(** [a + b] on [int]. *)
Definition int_add (a b : Z) : Z := to_int (a + b).

(** Conversion of an [int] to [size_t] (64-bit unsigned). *)
Definition to_size_t (z : Z) : Z := z mod 2 ^ 64.

(** [x++] on [uint64_t]. *)
Definition uint64_succ (z : Z) : Z := (z + 1) mod 2 ^ 64.

(** An upper bound on the number of elements of any vector
    ([PTRDIFF_MAX]: [max_size()] never exceeds it). *)
Definition PTRDIFF_MAX : Z := 2 ^ 63 - 1.

End Int.
Export Int.

(** ** Foods *)

(** [class Food]: the five private fields, read through the accessors. *)
Record Food : Type := mkFood {
  description : string;
  amount : string;
  amount_g : Z;
  kcal : Z;
  protein_g : Z
}.

(** The assertions of the constructor of [Food], and the range of its [int]
    fields. *)
Record Food_valid (f : Food) : Prop := {
  valid_description : description f <> ""%string;
  valid_amount : amount f <> ""%string;
  valid_amount_g : 0 <= amount_g f <= INT_MAX;
  valid_kcal : 0 <= kcal f <= INT_MAX;
  valid_protein_g : 0 <= protein_g f <= INT_MAX
}.

(** [typedef std::vector<std::shared_ptr<Food>> FoodVector]. *)
Abbreviation FoodVector := (list Food).

(** [size()] of a vector never exceeds [PTRDIFF_MAX]. *)
Definition fits_vector (v : FoodVector) : Prop :=
  Z.of_nat (length v) <= PTRDIFF_MAX.

(** ** [sum_food_vector] *)

(** One iteration of the loop of [sum_food_vector]: both accumulators are
    [int]s updated with [+=]. *)
Definition sum_step (acc : Z * Z) (food : Food) : Z * Z :=
  (int_add (fst acc) (kcal food), int_add (snd acc) (protein_g food)).

(** [sum_food_vector(total_kcal, total_protein_g, foods)]: the two reference
    arguments are returned as a pair [(total_kcal, total_protein_g)]. *)
Definition sum_food_vector (foods : FoodVector) : Z * Z :=
  fold_left sum_step foods (0, 0).

(** Exact (unbounded) totals, to state that no accumulation overflows. *)
Definition kcal_total (foods : FoodVector) : Z :=
  foldr (fun food acc => kcal food + acc) 0 foods.

Definition protein_total (foods : FoodVector) : Z :=
  foldr (fun food acc => protein_g food + acc) 0 foods.

(** The sums over the whole vector fit an [int]: then no partial sum over a
    part of it overflows either. *)
Definition sums_fit (foods : FoodVector) : Prop :=
  kcal_total foods <= INT_MAX /\ protein_total foods <= INT_MAX.

(** Componentwise [int] addition of two results of [sum_food_vector]. *)
Definition pair_add (a b : Z * Z) : Z * Z :=
  (int_add (fst a) (fst b), int_add (snd a) (snd b)).

(** ** [filter_food_vector] *)

(** The condition of the [if] in the loop of [filter_food_vector].  In
    [result->size() != total_size] the [int] is converted to [size_t]. *)
Definition filter_keeps (min_kcal max_kcal total_size : Z)
    (result : FoodVector) (food : Food) : bool :=
  (min_kcal <? kcal food) && (kcal food <=? max_kcal)
  && negb (Z.of_nat (length result) =? to_size_t total_size).

Definition filter_step (min_kcal max_kcal total_size : Z)
    (result : FoodVector) (food : Food) : FoodVector :=
  if filter_keeps min_kcal max_kcal total_size result food
  then result ++ [food]
  else result.

Definition filter_food_vector (source : FoodVector)
    (min_kcal max_kcal total_size : Z) : FoodVector :=
  fold_left (filter_step min_kcal max_kcal total_size) source [].

(** The calorie test of the filter as a decidable proposition, for [filter]
    and [Forall]. *)
Definition within_kcal (min_kcal max_kcal : Z) (food : Food) : Prop :=
  min_kcal < kcal food /\ kcal food <= max_kcal.

#[global] Instance within_kcal_dec min_kcal max_kcal food :
  Decision (within_kcal min_kcal max_kcal food).
Proof. unfold within_kcal. apply _. Defined.

(** ** [greedy_max_protein] *)

(** The food the scan starts from: [new Food(" ", " ", 0, 0, 0)]. *)
Definition placeholder : Food := mkFood " " " " 0 0 0.

(** The variables of the inner [for] loop: the best food so far [f], its
    position [index], and the position [counter] of the food looked at. *)
Record scan : Type := mkScan {
  scan_f : Food;
  scan_index : nat;
  scan_counter : nat
}.

(** One iteration of the inner loop: a food replaces [f] on strictly
    greater protein only. *)
Definition scan_step (s : scan) (food : Food) : scan :=
  if protein_g (scan_f s) <? protein_g food
  then mkScan food (scan_counter s) (S (scan_counter s))
  else mkScan (scan_f s) (scan_index s) (S (scan_counter s)).

(** The inner loop over [todo], from [f = placeholder], [index = 0],
    [counter = 0]. *)
Definition scan_todo (todo : FoodVector) : scan :=
  fold_left scan_step todo (mkScan placeholder 0 0).
Definition monthly_response (metric : Metric) (ttl : string)
  (df : DataFrame) : AskResponse :=
  let ts := Frame.resample_month_sum (metric_col metric) df in
  chart (ttl ++ " (Monthly)")
    (map (fun mv => Frame.strftime_Ym (fst mv)) ts) metric
    (map (fun mv => Num.round2 (snd mv)) ts).

Definition scalar_response (metric : Metric) (ttl : string)
  (df : DataFrame) : AskResponse :=
  mkAskResponse "text" (Some ttl)
    (Some (Str.title (metric_name metric) ++ " = "
           ++ Num.format_2f (Num.sum (map (metric_col metric) df))))
    None None None.

(** The sum of a metric over the rows of one group. *)
Definition group_total (g : Dimension) (metric : Metric) (df : DataFrame)
  (k : string) : Q :=
  Frame.sum_where (metric_col metric)
    (fun r => String.eqb (dimension_col g r) k) df.

(** The sum of a metric over the rows of one calendar month. *)
Definition month_total (metric : Metric) (df : DataFrame) (m : Z) : Q :=
  Frame.sum_where (metric_col metric)
    (fun r => Frame.month_index (r_date r) =? m) df.



(** A monthly chart over [df]: title with the suffix, one label for
    each month of [months] in chronological order, the series holding
    the rounded totals of those months; [buckets] says which months
    there are. *)
Definition monthly_chart (buckets : DataFrame -> list Z -> Prop)
  (metric : Metric) (ttl : string) (df : DataFrame) (resp : AskResponse)
  : Prop :=
  type resp = "chart"
  /\ title resp = Some (ttl ++ " (Monthly)")
  /\ exists months,
       labels resp = Some (map Frame.strftime_Ym months)
       /\ datasets resp
          = Some [mkDataset (metric_name metric)
                    (map (fun m => Num.round2 (month_total metric df m))
                       months)]
       /\ StronglySorted Z.lt months
       /\ buckets df months.

(** The buckets are the months in which some row falls. *)
Definition months_present (df : DataFrame) (months : list Z) : Prop :=
  forall m, In m months
            <-> exists r, In r df /\ Frame.month_index (r_date r) = m.
(** * vue3-game-analytics: the event buffering and delivery pipeline

    A shallow embedding of [src/utils/circular-buffer.ts], of the sampling
    and identifier helpers of [src/utils/index.ts] and of the Pinia store
    of [src/store/analytics-store.ts], with the properties of the buffering
    and delivery pipeline proved over it.

    Conventions of the embedding.
    - A JavaScript object mutated in place becomes a record threaded
      through the functions: an operation takes the record before and
      returns the record after (with its result, where it has one).
    - A [number] that the code only counts with ([size], [overflowCount],
      [failedSubmissions], array indices) is a [nat]; a number that comes
      from the configuration or the clock is a [Z]; the sampling rate and
      the results of [Math.random()] are rationals ([Q]): every finite
      double is a rational and [<], [<=] agree on them.  [NaN], infinities
      and non-integral sizes are outside the model.
    - An optional property ([x?: T]) is an [option]; a property that is
      present holds a value ([None] is "absent", there is no separate
      "present but undefined").
    - [console] output ([logDebug], [console.error]) is not part of the
      modelled state and is left out. *)

From Stdlib Require Import QArith Ascii String.
From stdpp Require Import base list strings gmap pretty.

Local Open Scope nat_scope.

(** ** [src/utils/circular-buffer.ts] *)

Module CircularBuffer.

Inductive OverflowStrategy : Set :=
  | discard_oldest
  | discard_newest
  | error.

(** What a call of [push] does to its caller: it returns a boolean or it
    throws [new Error(msg)]. *)
Inductive Completion : Type :=
  | Returned (admitted : bool)
  | Thrown (message : string).

Section Buffer.
Context {T : Type}.

(** The private fields of the class.  A cell of [buffer] is [T | null]:
    [None] is [null]. *)
Record t : Type := Build {
  buffer : list (option T);
  head : nat;
  tail : nat;
  size : nat;
  capacity : nat;
  overflowStrategy : OverflowStrategy;
  overflowCount : nat
}.

(** [constructor(options)]: [new Array(capacity).fill(null)], all
    counters at their initialisers. *)
Definition new (capacity0 : nat) (strategy : OverflowStrategy) : t :=
  {| buffer := replicate capacity0 None;
     head := 0; tail := 0; size := 0;
     capacity := capacity0;
     overflowStrategy := strategy;
     overflowCount := 0 |}.

(** [dequeue()]: the buffer after, and the item returned ([None] is the
    [null] of the empty buffer). *)
Definition dequeue (b : t) : t * option T :=
  if size b =? 0 then (b, None)
  else
    let item := mjoin (buffer b !! head b) in
    ({| buffer := <[head b := None]> (buffer b);
        head := (head b + 1) mod capacity b;
        tail := tail b;
        size := size b - 1;
        capacity := capacity b;
        overflowStrategy := overflowStrategy b;
        overflowCount := overflowCount b |}, item).

(** The tail of [push], after the [if (this.size === this.capacity)]
    block has fallen through. *)
Definition store_at_tail (item : T) (b : t) : t :=
  {| buffer := <[tail b := Some item]> (buffer b);
     head := head b;
     tail := (tail b + 1) mod capacity b;
     size := size b + 1;
     capacity := capacity b;
     overflowStrategy := overflowStrategy b;
     overflowCount := overflowCount b |}.

(** [push(item)]: the buffer after the call and how the call completed. *)
Definition push (item : T) (b : t) : t * Completion :=
  if size b =? capacity b then
    match overflowStrategy b with
    | discard_oldest =>
        let b' := fst (dequeue b) in
        (store_at_tail item b', Returned true)
    | discard_newest =>
        ({| buffer := buffer b; head := head b; tail := tail b;
            size := size b; capacity := capacity b;
            overflowStrategy := overflowStrategy b;
            overflowCount := overflowCount b + 1 |}, Returned false)
    | error =>
        (b, Thrown "CircularBuffer overflow: buffer is full"%string)
    end
  else (store_at_tail item b, Returned true).

(** The [for] loop of [getItems]: [n] iterations left, [current] the
    index read next, [items] the array built so far. *)
Fixpoint getItems_loop (b : t) (n current : nat) (items : list T) : list T :=
  match n with
  | 0 => items
  | S n' =>
      let items' :=
        match mjoin (buffer b !! current) with
        | Some item => items ++ [item]
        | None => items
        end in
      getItems_loop b n' ((current + 1) mod capacity b) items'
  end.

Definition getItems (b : t) : list T :=
  if size b =? 0 then [] else getItems_loop b (size b) (head b) [].

Definition clear (b : t) : t :=
  {| buffer := replicate (length (buffer b)) None;
     head := 0; tail := 0; size := 0;
     capacity := capacity b;
     overflowStrategy := overflowStrategy b;
     overflowCount := overflowCount b |}.

Definition drain (b : t) : t * list T := (clear b, getItems b).

Definition isEmpty (b : t) : bool := size b =? 0.
Definition isFull (b : t) : bool := size b =? capacity b.
Definition getSize (b : t) : nat := size b.
Definition getCapacity (b : t) : nat := capacity b.
Definition getOverflowCount (b : t) : nat := overflowCount b.

(** A run of pushes, each on the buffer the previous one left; a push
    that throws leaves the buffer as it is and the run goes on (the
    caller catches). *)
Definition push_all (items : list T) (b : t) : t :=
  foldl (fun acc item => fst (push item acc)) b items.

(** The abstraction the proofs go through: [holds b l] when the live
    cells of [b], read from [head] on and wrapping at [capacity], are
    the items of [l], oldest first. *)
Definition well_formed (b : t) : Prop :=
  0 < capacity b /\ length (buffer b) = capacity b /\ head b < capacity b
  /\ size b <= capacity b /\ tail b = (head b + size b) mod capacity b.

Definition holds (b : t) (l : list T) : Prop :=
  well_formed b /\ size b = length l
  /\ forall i item, l !! i = Some item ->
       buffer b !! ((head b + i) mod capacity b) = Some (Some item).

End Buffer.

Arguments t : clear implicits.

End CircularBuffer.

(** ** [src/types.ts] *)

Module Types.

(** [environmentData], [gameState], [elementData] and [metadata] are bags
    of descriptors that the store copies and never inspects. *)
Definition Descriptors : Type := list (string * string).

Record Coordinates : Type := {
  x : Z;
  y : Z;
  screenX : option Z;
  screenY : option Z
}.

(** The [error] property of an event; a [code] is kept as its string. *)
Record ErrorContext : Type := {
  message : option string;
  stack : option string;
  code : option string
}.

(** [GameAnalyticsEvent]. *)
Record GameAnalyticsEvent : Type := {
  id : option string;
  timestamp : Z;
  type : string;
  gameId : string;
  playId : string;
  gameState : option Descriptors;
  target : option string;
  coordinates : option Coordinates;
  duration : option Z;
  elementData : option Descriptors;
  environmentData : option Descriptors;
  metadata : option Descriptors;
  error : option ErrorContext
}.

(** [Partial<GameAnalyticsEvent>]: every property optional. *)
Record PartialEvent : Type := {
  p_id : option string;
  p_timestamp : option Z;
  p_type : option string;
  p_gameId : option string;
  p_playId : option string;
  p_gameState : option Descriptors;
  p_target : option string;
  p_coordinates : option Coordinates;
  p_duration : option Z;
  p_elementData : option Descriptors;
  p_environmentData : option Descriptors;
  p_metadata : option Descriptors;
  p_error : option ErrorContext
}.

(** The partial event with no property at all, [{}]. *)
Definition emptyPartial : PartialEvent :=
  {| p_id := None; p_timestamp := None; p_type := None; p_gameId := None;
     p_playId := None; p_gameState := None; p_target := None;
     p_coordinates := None; p_duration := None; p_elementData := None;
     p_environmentData := None; p_metadata := None; p_error := None |}.
(** * rlnjs: the membership registry and the RLN protocol core

    A shallow embedding of [src/registry/index.ts] (class [Registry]) and
    [src/rln.ts] (class [RLN]).

    - JS [bigint] values are [Z]; [number] indices and depths are [Z].
    - A [throw] is the [Err] branch of [result]; an [async] method is a
      function on the state it reads and writes, cut at its [await]s.
    - Collaborators whose code is not part of the two files (the field
      object [Fq], the incremental Merkle tree, Poseidon, Keccak, the
      Groth16 backend) are either section variables or small reference
      models introduced by a comment that says where they come from. *)

From Stdlib Require Import ZArith Zcong Lia.
From Stdlib.Strings Require Import Byte Ascii String.
From stdpp Require Import base list strings.

#[local] Open Scope Z_scope.

(** ** Failures *)

(** What a call can throw. [Error] is the source's own [throw new Error(msg)];
    [TypeError] is what the JS runtime raises when a property of [undefined]
    is read or [undefined] is called, [SyntaxError] what [BigInt] raises on
    a string that is no number.  The remaining constructors are the
    failure classes the specification names for the collaborators. *)
Inductive error : Type :=
| Error (msg : string)
| TypeError
| SyntaxError
| DivisionByZero
| OutOfRange
| CapacityExceeded
| NotInitialized.

Inductive result (A : Type) : Type :=
| Ok (a : A)
| Err (e : error).
Arguments Ok {A} a.
Arguments Err {A} e.

#[global] Instance result_ret : MRet result := fun A a => Ok a.

#[global] Instance result_bind : MBind result := fun A B k r =>
  match r with
  | Ok a => k a
  | Err e => Err e
  end.

(** The message of the constructor's guard, [registry/index.ts] line 19; the
    specification files this failure under InvalidConfiguration. *)
Definition InvalidConfiguration : error :=
  Error "The tree depth must be between 16 and 32".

*Exercise*:
Each line of the entries above that contains "property" must be copied into the answer.

*Output for this task*:
    - An optional property ([x?: T]) is an [option]; a property that is
(** The [error] property of an event; a [code] is kept as its string. *)
(** [Partial<GameAnalyticsEvent>]: every property optional. *)
(** The partial event with no property at all, [{}]. *)
    [TypeError] is what the JS runtime raises when a property of [undefined]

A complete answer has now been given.